• _The task_
Pull every line holding the word "JBool" from the data below and copy it.

---*---

Lemma failed_dispatch_is_logged_once_witness :
  let s' := @Page.handleSendReply Samples.sample_engine (js "On it!")
              Samples.refusing_network 1730000000000 (js "2024-11-01T00:00:00.000Z")
              (Page.setComposerValue (js "On it!") Samples.fresh_state) in
  exists e,
    Page.activityLog s' =
      [Page.error_entry Samples.emma e 1730000000000 (js "2024-11-01T00:00:00.000Z")] /\
    Page.ActivityEntry.outcome
      (Page.error_entry Samples.emma e 1730000000000 (js "2024-11-01T00:00:00.000Z")) =
      Page.error /\
    Page.composerValue s' = js "On it!" /\
    Page.messages s' = Samples.sample_messages.
Proof.
  apply (@failed_dispatch_is_logged_once Samples.sample_engine
           (Page.setComposerValue (js "On it!") Samples.fresh_state) (js "On it!")
           Samples.refusing_network 1730000000000 (js "2024-11-01T00:00:00.000Z")
           Samples.emma eq_refl).
  right. eexists. split; [reflexivity|]. right. eexists. split; [reflexivity|].
  left. reflexivity.
Defined.

(** *** Runs on concrete inputs *)

Example parse_array_with_spaces :
  JSON.parse (js " [ true , false,null ] ") = Some (JArr [JBool true; JBool false; JNull]).
Proof. reflexivity. Qed.

Example parse_number_literal :
  JSON.parse (js "-12.50e3") = Some (JNum {| mantissa := -1250; exponent := 1 |}).
Proof. reflexivity. Qed.

Example parse_rejects_trailing_comma : JSON.parse (js "[1,]") = None.
Proof. reflexivity. Qed.

Example parse_rejects_leading_zero : JSON.parse (js "01") = None.
Proof. reflexivity. Qed.

Example parse_rejects_empty_text : JSON.parse [] = None.
Proof. reflexivity. Qed.

(** [{"a":1,"b":2,"a":3}] is read as [{a: 3, b: 2}]. *)
Example parse_repeated_key :
  JSON.parse ([123; 34; 97; 34; 58; 49; 44; 34; 98; 34; 58; 50; 44;
               34; 97; 34; 58; 51; 125]%N) =
    Some (JObj [(js "a", JNum {| mantissa := 3; exponent := 0 |});
                (js "b", JNum {| mantissa := 2; exponent := 0 |})]).
Proof. reflexivity. Qed.

(** A backspace, a surrogate pair and a lone surrogate. *)
Example quote_escapes :
  JSON.QuoteJSONString [8; 55357; 56960; 55357]%N =
    [34; 92; 98; 55357; 56960]%N ++ js "\ud83d" ++ [34]%N.
Proof. reflexivity. Qed.

Example tiny_number_is_falsy :
  ToBoolean (JNum {| mantissa := 1; exponent := -400 |}) = false /\
  ToBoolean (JNum {| mantissa := 5; exponent := -324 |}) = true.
Proof. split; reflexivity. Qed.

Example POST_null_body :
  Route.POST Samples.quiet_helper {| Route.json := Return JNull |} =
    ([Route.ConsoleError (js "Failed to send Meta response:")
        (ErrorObject (js "Cannot read properties of null (reading 'platform')"))],
     {| Route.status := 500;
        Route.body :=
          Route.failure_body (js "Cannot read properties of null (reading 'platform')") |}).
Proof. reflexivity. Qed.

Example POST_live_call :
  Route.POST
    (Meta.postMetaResponse None Samples.no_description Samples.object_endpoint
       Samples.echo_api)
    {| Route.json := Return Samples.facebook_live |} =
    ([Route.PostMetaResponseCalled
        (Route.request_args Samples.facebook_live Route.comment);
      Route.OutboundRequest (js "https://graph.facebook.com/v19.0/123/comments")],
     {| Route.status := 200;
        Route.body := Route.success_body (JObj [(js "id", JStr (js "123_456"))]) |}).
Proof. reflexivity. Qed.

Example sent_reply_is_logged :
  Page.activityLog
    (@Page.handleSendReply Samples.sample_engine (js "On it!")
       Samples.accepting_network 1730000000000 (js "2024-11-01T00:00:00.000Z")
       Samples.fresh_state) =
    [ {| Page.ActivityEntry.id := js "log-1730000000000";
         Page.ActivityEntry.messageId := js "fb-comment-1";
         Page.ActivityEntry.platform := Page.facebook;
         Page.ActivityEntry.summary := js "Sent facebook comment reply";
         Page.ActivityEntry.timestamp := js "2024-11-01T00:00:00.000Z";
         Page.ActivityEntry.outcome := Page.scheduled;
         Page.ActivityEntry.meta := Some (JObj [(js "dryRun", JBool true)]) |} ].
Proof. reflexivity. Qed.

Example refused_reply_is_logged :
  Page.activityLog
    (@Page.handleSendReply Samples.sample_engine (js "On it!")
       Samples.refusing_network 1730000000000 (js "2024-11-01T00:00:00.000Z")
       Samples.fresh_state) =
    [ {| Page.ActivityEntry.id := js "log-error-1730000000000";
         Page.ActivityEntry.messageId := js "fb-comment-1";
         Page.ActivityEntry.platform := Page.facebook;
         Page.ActivityEntry.summary :=
           js "Failed to reply: channel must be comment or message";
         Page.ActivityEntry.timestamp := js "2024-11-01T00:00:00.000Z";
         Page.ActivityEntry.outcome := Page.error;
         Page.ActivityEntry.meta := None |} ].
Proof. reflexivity. Qed.

(** The body of the request the composer sends for the first sample
    message. *)
Example request_body_text :
  Page.body (@Page.request_of Samples.sample_engine Samples.emma (js "On it!")
               Page.defaultCredentials) =
    [123; 34]%N ++ js "platform" ++ [34; 58; 34]%N ++ js "facebook" ++ [34; 44; 34]%N
    ++ js "targetId" ++ [34; 58; 34]%N ++ js "fb-comment-1" ++ [34; 44; 34]%N
    ++ js "message" ++ [34; 58; 34]%N ++ js "On it!" ++ [34; 44; 34]%N
    ++ js "channel" ++ [34; 58; 34]%N ++ js "comment" ++ [34; 44; 34]%N
    ++ js "dryRun" ++ [34; 58]%N ++ js "true" ++ [44; 34]%N
    ++ js "accessToken" ++ [34; 58; 34; 34; 125]%N.
Proof. reflexivity. Qed.

(** A stored object is handed to [setAutomations] as it is; the render
    throws at [automations.map], and the storage keeps the default rules the
    second effect wrote before. *)
Example stored_object_is_not_written_back :
  let st := [(Page.storage_key, js "{}")] in
  @Page.mount Samples.sample_engine Samples.sample_messages st =
    (inr (JObj []),
     @Page.persist_effect Samples.sample_engine Page.initialAutomations st).
Proof. vm_compute. reflexivity. Qed.

(** A stored array of strings is rendered, as rules without a name, and
    written back. *)
Example stored_strings_are_written_back :
  let st := [(Page.storage_key, [91; 34]%N ++ js "a" ++ [34; 93]%N)] in
  @Page.mount Samples.sample_engine Samples.sample_messages st =
    (inr (JArr [JStr (js "a")]), st).
Proof. vm_compute. reflexivity. Qed.

(** [JSON.parse] lists the keys that are array indices first. *)
Example parse_index_keys_first :
  JSON.parse ([123; 34]%N ++ js "b" ++ [34; 58]%N ++ js "true" ++ [44; 34]%N
              ++ js "10" ++ [34; 58]%N ++ js "null" ++ [44; 34]%N
              ++ js "2" ++ [34; 58]%N ++ js "false" ++ [125]%N) =
    Some (JObj [(js "2", JBool false); (js "10", JNull); (js "b", JBool true)]).
Proof. reflexivity. Qed.

(* ================================================================== *)
(** * Further properties of the relay *)

Section RouteMore.
Import Route.

Variable post : RespondRequest.t -> M jsval.

(** The [try] block on a body that has properties, in terms of what it
    reads. *)
Lemma respond_defined (request : NextRequest) (b : jsval) :
  json request = Return b -> nullish b = false ->
  respond post request =
    if negb (ToBoolean (read b (js "platform")))
       || negb (ToBoolean (read b (js "targetId")))
       || negb (ToBoolean (read b (js "message")))
       || negb (ToBoolean (read b (js "channel")))
    then ret {| status := 400; body := failure_body required_message |}
    else
      match as_MetaChannel (read b (js "channel")) with
      | None => ret {| status := 400; body := failure_body channel_message |}
      | Some ch =>
          emit (PostMetaResponseCalled (request_args b ch)) ;;;
          r <- post (request_args b ch) ;;
          ret {| status := 200; body := success_body r |}
      end.
Proof.
  intros Hj Hb. unfold respond.
  rewrite Hj, bind_lift_Return, (required_missing_spec b Hb), bind_ret.
  destruct (negb (ToBoolean (read b (js "platform")))
            || negb (ToBoolean (read b (js "targetId")))
            || negb (ToBoolean (read b (js "message")))
            || negb (ToBoolean (read b (js "channel")))); [reflexivity|].
  rewrite !(Get_defined b) by exact Hb.
  rewrite bind_lift_Return.
  destruct (as_MetaChannel (read b (js "channel"))); [|reflexivity].
  now rewrite !bind_lift_Return.
Qed.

---*---

• _Result_
  JSON.parse (js " [ true , false,null ] ") = Some (JArr [JBool true; JBool false; JNull]).
         Page.ActivityEntry.meta := Some (JObj [(js "dryRun", JBool true)]) |} ].
    Some (JObj [(js "2", JBool false); (js "10", JNull); (js "b", JBool true)]).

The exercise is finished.